Barrapunto

Vengo viendo ataques de estos desde hace como un año y el rastrear la IP no sirve de mucho, generalmente son direcciones fake, o sea que se ponen direcciones que no les pertenecen. Como trabajo bajo subcontrato para algunas empresas montándoles servidores, generalmente los entrego con claves extremadamente simples con la advertencia que ellos las cambien inmediatamente y que yo no la sepa, bueno hubieron algunos que no las cambiaron y estos servidores cayeron con el ataque, lo que me permitió rastrear el asunto: Primero adivinan la clave de root con fuerza bruta y un diccionario, me dí cuenta que era un programa porque en los logs aparecía hasta dos intentos por segundo.

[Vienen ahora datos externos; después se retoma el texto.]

(** X14. The clean-up of a goroutine stops whichever watch holds the
    flag: when the flag is set as the read loop ends, the oldest parked
    watcher is woken, the body it guards is closed and the flag is
    reset, also when that watcher belongs to a later watch. *)
Theorem reader_stops_active_watch (c : nat) (frames : list string)
    (scanErr : option error) (w w' : World) (body : nat) (waiting : list nat) :
  reader unmarshal c frames scanErr w = Returned tt w' →
  is_Some (chans w !! c) →
  watching w = true → stopWatching w = body :: waiting →
  body ∈ bodiesClosed w' ∧ stopWatching w' = waiting ∧ watching w' = false.
Proof.
  unfold reader, bind. intros Hret [ch Hc] Hon Hq.
  destruct (scanning unmarshal c frames w) as [[] w1| | |] eqn:Hscan; try done.
  destruct (scanning_effect unmarshal c frames w w1 ch Hc Hscan)
    as (evs & Hc1 & _ & _ & _ & Hw & Hq1 & _).
  rewrite Hon in Hw. rewrite Hq in Hq1.
  unfold StopWatching, bind, stopWatching_send in Hret.
  rewrite Hw, Hq1 in Hret. simpl in Hret.
  unfold chan_close in Hret. simpl in Hret. rewrite Hc1 in Hret.
  destruct (closed ch); [done|]. simpl in Hret.
  destruct scanErr; injection Hret as <-; simpl;
    (split; [apply elem_of_union; left; by apply elem_of_singleton | done]).
Qed.

(** What a successful [Watch] leaves behind. *)
Lemma Watch_started (c : nat) (w w1 : World) :
  watching w = false →
  Watch makeRequest clientDo c w = Returned None w1 →
  ∃ req resp,
    makeRequest "GET" None = Ok req
    ∧ clientDo (Header_Add req "Accept" "text/event-stream") = Ok resp
    ∧ w1 = {| watching := true;
              stopWatching := stopWatching w ++ [Body resp];
              bodiesClosed := bodiesClosed w; chans := chans w;
              readers := readers w ++ [(Body resp, c)];
              logged := logged w |}.
Proof.
  intros Hoff. unfold Watch. rewrite Hoff.
  destruct (makeRequest "GET" None) as [req|err]; [|done].
  destruct (clientDo _) as [resp|err] eqn:Hdo; [|done].
  intros [= <-]. by exists req, resp.
Qed.
(** * The stage pipeline controller of gmx-vmd-mcp

    A shallow embedding of [mcp_gmx_vmd/gromacs.py] (the process invocation
    gateway), [mcp_gmx_vmd/models.py] (the status record) and
    [mcp_gmx_vmd/simulation.py] (the [SimulationWorkflow] controller, its
    progress monitor and its checkpoint store), followed by the properties
    of the pipeline stated over that embedding.

    Conventions of the embedding:
    - Python [str] values are [string]s (the UTF-8 bytes of the text).
    - The file store is keyed by paths relative to the workflow's working
      directory ([self.work_dir], which is also the process's current
      directory and the gateway's [cwd]).  Regular files and directories
      live in two name spaces: [files] maps the path of a regular file to
      its content, [dirs] is the set of existing directories.  The
      embedding follows the source on stores where a path the source
      opens, copies or creates has the kind the source expects and a file
      it reads as text decodes; what [open], [readlines], [mkdir] and
      [shutil.copy2] raise otherwise is outside of it, and the properties
      that depend on it say so in a hypothesis ([plain_layout],
      [ascii_text], [plain_id]).
    - The lines the [logging] handlers append to
      [logs/simulation_<time>.log] on every [logger] call are not part of
      the store.
    - [async] methods are run to completion one after the other: every
      [await] in the source is awaited before the next statement, so a
      method is a state transformer.  What the outside world does to the
      file store while a process runs or while the monitor sleeps is given
      by two oracles, [spawn] and [sleep].
    - An unbounded [while True] loop takes a fuel argument; running out of
      fuel is the outcome [Hang], never a result. *)

From Stdlib Require Import ZArith Ascii String.
From stdpp Require Import base gmap strings list fin_maps.

Open Scope string_scope.
Open Scope Z_scope.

Generalmente quienes conducen estos ataque son script kiddies, porque una vez irrumpieron ni siquiera fueron capaces de borrar las huellas, pude ver incluso el .bash_history para darme cuenta que instalan un root kit en /tmp, el cual lo decargan de un sitio de warez, este rootkit comienza a explorar más equipos que tengan el puerto ssh abierto y les genera una lista de direcciones, y así apuntan el ataque a otros equipos. La mejor manera de frenar estos ataques es poniendo un máximo de reintentos y una clave fuerte. Saludos.

como lo haces porque he probado con el faillog y no hay manera de que me funcione.